● Collected data entries:
Start of Block

(** C1. In every state the downloader can reach the history holds at
    most five entries and no link twice; adding a link with a valid
    analysis result gives again such a list, whose head is the new entry:
    the entry that carried the same link before is gone, not doubled. *)
Theorem addToHistory_capped_unique now1 now2 rand resultData link s :
  reachable randomUUID JSON_parse s ->
  isValid resultData = true ->
  let newItem := {| h_id := decimal now1 ++ rand; h_url := link;
                    h_platform := platform resultData; h_timestamp := now2;
                    h_summary := summary resultData |} in
  let updated := history (addToHistory now1 now2 rand resultData link s) in
  length (history s) <= 5
  /\ length updated <= 5
  /\ NoDup (urls_of updated)
  /\ head updated = Some newItem
  /\ updated = newItem :: take 4 (filter (fun item => h_url item <> link) (history s))
  /\ localStorage (addToHistory now1 now2 rand resultData link s) = Some updated.
Proof.
  intros Hreach Hvalid newItem updated.
  pose proof (reachable_hist_inv s Hreach) as [[Hlen0 Hnd] _].
  assert (updated = addToHistory_updated newItem link (history s)) as Hupd.
  { subst updated. unfold addToHistory. rewrite Hvalid. reflexivity. }
  destruct (addToHistory_updated_ok newItem link (history s) eq_refl Hnd)
    as [Hlen Hnd'].
  rewrite Hupd. repeat split; auto.
  unfold addToHistory. rewrite Hvalid. reflexivity.
Qed.

End HistoryInvariant.

(** ** Extraction and deduplication of the links *)

Lemma Set_fold_NoDup l acc :
  NoDup acc -> NoDup (fold_left Set_add l acc).
Proof.
  revert acc. induction l as [|x l IH]; simpl; intros acc Hacc; [exact Hacc|].
  apply IH. unfold Set_add. case_bool_decide as Hx; [exact Hacc|].
  apply NoDup_app. split_and!; [exact Hacc| |apply NoDup_singleton].
  intros y Hy Hy'. apply list_elem_of_singleton in Hy'. congruence.
Qed.

Lemma Set_fold_elem l acc x :
  x ∈ fold_left Set_add l acc <-> x ∈ acc \/ x ∈ l.
Proof.
  revert acc. induction l as [|y l IH]; simpl; intros acc.
  - split; [auto|]. intros [H|H]; [exact H|]. inversion H.
  - rewrite IH. unfold Set_add. rewrite elem_of_cons.
    case_bool_decide as Hy.
    + split; [tauto|]. intros [H|[->|H]]; auto.
    + rewrite elem_of_app, list_elem_of_singleton. tauto.
Qed.

Lemma Array_from_Set_NoDup l : NoDup (Array_from_Set l).
Proof. apply Set_fold_NoDup. constructor. Qed.

Lemma Array_from_Set_elem l x : x ∈ Array_from_Set l <-> x ∈ l.
Proof.
  unfold Array_from_Set. rewrite Set_fold_elem. split; [|auto].
  intros [H|H]; [inversion H | exact H].
Qed.

(** A text that trims to nothing holds white space only, and then no
    link. *)
Lemma trimStart_nil s : trimStart s = [] -> Forall (fun c => isWhitespace c = true) s.
Proof.
  induction s as [|c s IH]; simpl; intros H; [constructor|].
  destruct (isWhitespace c) eqn:Hc; [|discriminate].
  constructor; auto.
Qed.

Lemma trimStart_suffix s : exists ws, s = ws ++ trimStart s.
Proof.
  induction s as [|c s [ws IH]]; simpl.
  - exists []. reflexivity.
  - destruct (isWhitespace c).
    + exists (c :: ws). simpl. congruence.
    + exists []. reflexivity.
Qed.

End of Block

Retype all the data exactly, line for line.

● Reply:
(** C1. In every state the downloader can reach the history holds at
    most five entries and no link twice; adding a link with a valid
    analysis result gives again such a list, whose head is the new entry:
    the entry that carried the same link before is gone, not doubled. *)
Theorem addToHistory_capped_unique now1 now2 rand resultData link s :
  reachable randomUUID JSON_parse s ->
  isValid resultData = true ->
  let newItem := {| h_id := decimal now1 ++ rand; h_url := link;
                    h_platform := platform resultData; h_timestamp := now2;
                    h_summary := summary resultData |} in
  let updated := history (addToHistory now1 now2 rand resultData link s) in
  length (history s) <= 5
  /\ length updated <= 5
  /\ NoDup (urls_of updated)
  /\ head updated = Some newItem
  /\ updated = newItem :: take 4 (filter (fun item => h_url item <> link) (history s))
  /\ localStorage (addToHistory now1 now2 rand resultData link s) = Some updated.
Proof.
  intros Hreach Hvalid newItem updated.
  pose proof (reachable_hist_inv s Hreach) as [[Hlen0 Hnd] _].
  assert (updated = addToHistory_updated newItem link (history s)) as Hupd.
  { subst updated. unfold addToHistory. rewrite Hvalid. reflexivity. }
  destruct (addToHistory_updated_ok newItem link (history s) eq_refl Hnd)
    as [Hlen Hnd'].
  rewrite Hupd. repeat split; auto.
  unfold addToHistory. rewrite Hvalid. reflexivity.
Qed.

End HistoryInvariant.

(** ** Extraction and deduplication of the links *)

Lemma Set_fold_NoDup l acc :
  NoDup acc -> NoDup (fold_left Set_add l acc).
Proof.
  revert acc. induction l as [|x l IH]; simpl; intros acc Hacc; [exact Hacc|].
  apply IH. unfold Set_add. case_bool_decide as Hx; [exact Hacc|].
  apply NoDup_app. split_and!; [exact Hacc| |apply NoDup_singleton].
  intros y Hy Hy'. apply list_elem_of_singleton in Hy'. congruence.
Qed.

Lemma Set_fold_elem l acc x :
  x ∈ fold_left Set_add l acc <-> x ∈ acc \/ x ∈ l.
Proof.
  revert acc. induction l as [|y l IH]; simpl; intros acc.
  - split; [auto|]. intros [H|H]; [exact H|]. inversion H.
  - rewrite IH. unfold Set_add. rewrite elem_of_cons.
    case_bool_decide as Hy.
    + split; [tauto|]. intros [H|[->|H]]; auto.
    + rewrite elem_of_app, list_elem_of_singleton. tauto.
Qed.

Lemma Array_from_Set_NoDup l : NoDup (Array_from_Set l).
Proof. apply Set_fold_NoDup. constructor. Qed.

Lemma Array_from_Set_elem l x : x ∈ Array_from_Set l <-> x ∈ l.
Proof.
  unfold Array_from_Set. rewrite Set_fold_elem. split; [|auto].
  intros [H|H]; [inversion H | exact H].
Qed.

(** A text that trims to nothing holds white space only, and then no
    link. *)
Lemma trimStart_nil s : trimStart s = [] -> Forall (fun c => isWhitespace c = true) s.
Proof.
  induction s as [|c s IH]; simpl; intros H; [constructor|].
  destruct (isWhitespace c) eqn:Hc; [|discriminate].
  constructor; auto.
Qed.

Lemma trimStart_suffix s : exists ws, s = ws ++ trimStart s.
Proof.
  induction s as [|c s [ws IH]]; simpl.
  - exists []. reflexivity.
  - destruct (isWhitespace c).
    + exists (c :: ws). simpl. congruence.
    + exists []. reflexivity.
Qed.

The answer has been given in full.